Но, конечно, не обязательно связывать понятие ковчег с плавсредствами.
Одни строили ковчег, срочно вступая в партию, другие торопились жениться на еврейке, третьи защищали диссертации на вечные темы марксистских взглядов на то, на другое, наконец, на третье.
И чем активнее власти препятствовали постройке ковчегов, тем активнее шла работа.
Я сам строил ковчег — возлагал надежды на книжку.
„Иногда я думаю, что уехали все. Осталась только шайка геронтов за кирпичными стенами да пустая, дохлыми танками заставленная страна.. .“
К счастью, Дима ошибся.
Он не мог не ошибиться — отчаяние плохо влияет на зрение.
Горше всего терять берега, которые принадлежат тебе только по праву чуда. Я, например, не собирался, не хотел их терять. Я лучше что-нибудь другое поменяю. Скажем, как у Дарвина, если помните:
„Не во власти человека изменить естественные условия жизни: он не может изменить климат страны, он не прибавляет никаких новых элементов к почве, но он может перенести животных или растения из одного климата в другой".
Каждый переносил из одного климата в другой что-то свое.
Девонская ископаемая акула, ганоидная рыба, эогиринус, сеймурия, триасовый иктидопсис, опоссум, лемур, шимпанзе, обезьяночеловек с острова Ява, Паюза, римский атлет.
Нет, мне не хочется, чтобы таблица Вильяма К.Грегори завершалась лицом римского атлета. Если даже Б.М.Козо-Полянский прав и наша эволюция завершена, пусть лучше там, на вершине таблицы, светится бледное лицо Димы Савицкого.
Ниоткуда с любовью.
Но мой ковчег строился плохо.
Я вдруг устал, слова не давались. Собственного отчаяния оказалось мало: я выбрал не Деметру, а Тропинина.
Ко всему прочему, мой Тропинин вел себя странно.
Если в руки Тропинина попадала бутылка с водкой, он не вскрывал ее тут же хорошо поставленным ударом о подошву сапога. Он почему-то прятал бутылку нераспечатанной в карман палатки. „Ночью дул ветер, палатку болтало, водка в бутылке булькала..."

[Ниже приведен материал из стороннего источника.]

(** C16. Removing the hide entry of a form clears exactly the 32 bytes of one entry of
    that form in the image of the setup browser: the only one in a block of root forms, or
    the one at the offset that was given. No other body changes, the path is marked, and
    in every other case the image stays as it was. *)
Theorem tse_unhide_clears ge g fid off img :
  match tse_unhide ge g fid off img with
  | (img', Ok u) =>
      exists path file n pre post,
        amitse_pe ge img = Ok (path, file) /\ node_at_path (root img) path = Some n /\
        body n = pre ++ entry_bytes g fid ++ post /\ blen pre = uh_entry_pe_offset u /\
        found_entry ge img (body n) g fid off (uh_pe_offset u, uh_entry_pe_offset u) /\
        (forall q, body_at (root img') q =
           if bool_decide (q = path) then Some (pre ++ zero_record ++ post) else body_at (root img) q) /\
        marked (root img') path = true
  | (img', _) => img' = img
  end.
Proof.
  unfold tse_unhide, with_rollback, act_bind, get_image, act_of, mark, set_root, act_ret, act_err.
  assert (with_root (root img) img = img) as Hid by (by destruct img).
  destruct (amitse_pe ge img) as [[path file]| | |] eqn:Hpf; cbn [fst snd]; try done.
  case_bool_decide; cbn [negb]; [|done].
  unfold node_at. destruct (node_at_path (root img) path) as [n|] eqn:Hn; cbn [unwrap]; [|done].
  destruct (find_entry ge img (body n) g fid off) as [at_|e| |] eqn:Hf; try done.
  apply find_entry_found in Hf as [Hr Hfound].
  unfold edit_body, act_bind, get_image, act_of, set_root, act_ret, node_at. rewrite Hn. cbn [unwrap].
  destruct (clear_entry_record _ _ _ Hr) as (pre & post & Hb & Hl & ->). cbn [fst snd].
  destruct (update_at_valid (root img) path n (set_body (pre ++ zero_record ++ post)) Hn) as [r Hu]. rewrite Hu.
  cbn [unwrap fst snd root with_root uh_pe_offset uh_entry_pe_offset].
  exists path, file, n, pre, post. split_and!; [done..|by destruct at_| |].
  - intros q. rewrite (body_at_bodies _ _ _ _ (mark_bodies r path)), option_fmap_id.
    rewrite (body_at_bodies _ _ _ _ (update_bodies _ _ _ _ Hu)). case_bool_decide as Hq; [|by destruct (body_at _ _)].
    subst q. unfold body_at. by rewrite Hn.
  - apply mark_marked. destruct (bodies_at _ _ _ _ _ (update_bodies _ _ _ _ Hu) Hn) as (n' & Hn' & _). by eexists.
Qed.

Надо же! У любого нормального островитянина она булькала бы в желудке.
„Я не получил никакой эмоциональной информации, я только немного узнал, какая там у вас погода..."

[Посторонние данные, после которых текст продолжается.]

(** The test of the loop is the test of the reference. *)
Lemma stack_shown pre stack x rest :
  stack_of pre stack -> Forall (fun n => 0 <= tn_depth n) pre -> 0 <= tn_depth x <= blen stack ->
  forallb (fun e => e) (take (Z.to_nat (tn_depth x)) stack) = shown (pre ++ x :: rest) (length pre).
Proof.
  intros Hs Hpos Hd. apply eq_true_iff_eq. unfold shown. rewrite !forallb_forall. split.
  - intros H j Hj%in_seq. destruct (is_anc _ _ _) eqn:Ha; [|done]. simpl.
    apply is_anc_open in Ha as (n & Ho & Hlt); [|lia].
    rewrite lookup_app_l by lia. pose proof Ho as [Hn _]. rewrite Hn.
    rewrite Forall_forall in Hpos. pose proof (Hpos n ltac:(by eapply list_elem_of_lookup_2)).
    apply H, list_elem_of_In, list_elem_of_lookup. exists (Z.to_nat (tn_depth n)).
    rewrite lookup_take_lt by lia. apply Hs. exists j, n. split; [done|]. split; [lia|done].
  - intros H e He. apply list_elem_of_In, list_elem_of_lookup in He as [d He].
    apply lookup_take_Some in He as [He Hlt]. apply Hs in He as (j & n & Ho & Hn & <-).
    pose proof Ho as [Hj _]. pose proof (lookup_lt_Some _ _ _ Hj).
    specialize (H j ltac:(apply in_seq; lia)).
    assert (is_anc (pre ++ x :: rest) j (length pre) = true) as Ha
      by (apply is_anc_open; [done|]; exists n; split; [done|lia]).
    rewrite Ha, lookup_app_l, Hj in H by lia. done.
Qed.

Lemma visible_from_shown pre stack t :
  stack_of pre stack -> Forall (fun n => 0 <= tn_depth n) pre -> nested_from (blen stack) t ->
  visible_from (blen pre) stack t =
  map Z.of_nat (List.filter (shown (pre ++ t)) (seq (length pre) (length t))).
Proof.
  revert pre stack. induction t as [|x t IH]; intros pre stack Hs Hpos Hn; [done|].
  destruct Hn as [Hx Hn]. cbn [visible_from length seq List.filter].
  rewrite (stack_shown pre stack x t Hs Hpos Hx).
  assert (visible_from (blen pre + 1) (take (Z.to_nat (tn_depth x)) stack ++ [tn_expanded x]) t =
    map Z.of_nat (List.filter (shown (pre ++ x :: t)) (seq (S (length pre)) (length t)))) as ->.
  { specialize (IH (pre ++ [x]) (take (Z.to_nat (tn_depth x)) stack ++ [tn_expanded x])).
    rewrite blen_app, blen_app, length_app, <-app_assoc in IH. simpl in IH.
    rewrite Nat.add_1_r in IH. apply IH; [by apply stack_step| |].
    - apply Forall_app. split; [done|]. constructor; [lia|done].
    - replace (blen (take (Z.to_nat (tn_depth x)) stack) + blen [tn_expanded x]) with (tn_depth x + 1); [done|].
      unfold blen in *. rewrite length_take. simpl. lia. }
  by destruct (shown _ _).
Qed.

Lemma visible_rows_shown t :
  nested t -> visible_rows t = map Z.of_nat (List.filter (shown t) (seq 0 (length t))).
Proof.
  intros Hn. apply (visible_from_shown [] []); [|done|done].
  intros d e. split; [done|]. intros (j & n & [Hj _] & _). done.
Qed.

(** The single pass over the tree with its stack of flags shows exactly the rows all of
    whose ancestors are expanded, in order. *)
Theorem visible_rows_exact t :
  nested t -> visible_rows t = map Z.of_nat (List.filter (shown t) (seq 0 (length t))).
Proof. apply visible_rows_shown. Qed.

Дима мог не смягчать свои слова. Но он их смягчал.
„У меня есть прекрасный человек — Алена. Когда я познакомил ее с одним своим другом, который разрывается от талантов, она насторожилась. И только когда он в чем-то лажанулся, она поверила в него..."
Я лажанулся.
Я построил ковчег, но он не мог отойти от берега. Я написал не о Деметре, не о ее вечном плаче, я написал о Михаиле Тропинине, который, в принципе, должен был быть мною, а оказался чем-то вроде пухлого облачка на плече вулкана. Всем виден, но эфемерен. Да и виден пока ветра нет.
Однажды в Южно-Сахалинске я увидел на балконе мальчишку-татарина. С помощью расщепленной соломинки он пускал мыльные пузыри. Он сам сиял как пузырь. Его голос дрожал от восторга и торжества при каждой удаче. „Пузиры! — торжествующе вопил он. — Мыльный пузиры!"
Пока Деметра искала дочь, мир страдал, поля не давали урожаев. Пока Тропинин искал любовь, мир продолжал цвести, менялась только погода. Деметра нашла в себе силы возненавидеть собственного брата, отречься от божественной сути — ради дочери, а Тропинин боялся возненавидеть даже врага (особо изощренная форма гипокризии) — ради любви.
Он, Тропинин, боялся необратимых решений. Он боялся схватить катящийся апельсин, боялся принять решение.
Как странно.
В истинной жизни тот же Тропинин активно строил ковчег, женился на еврейках, убегал в Швецию и Японию, защищал диссертации на тему вечных марксистских взглядов, вдохновенно жрал водку...
Пузиры. Мыльный пузиры.
Сопротивляемость давлению извне...
Повесть о путешествии Михаила Тропинина на Курильские острова была написана.
Но я действительно здорово лажанулся — ее напечатали и кто-то ее даже похвалил, наверное, А.Запорный. Хорошо, в тот год несколько месяцев я провел в поле.
Океан.
Над островом Кунашир душным облаком цвело лето.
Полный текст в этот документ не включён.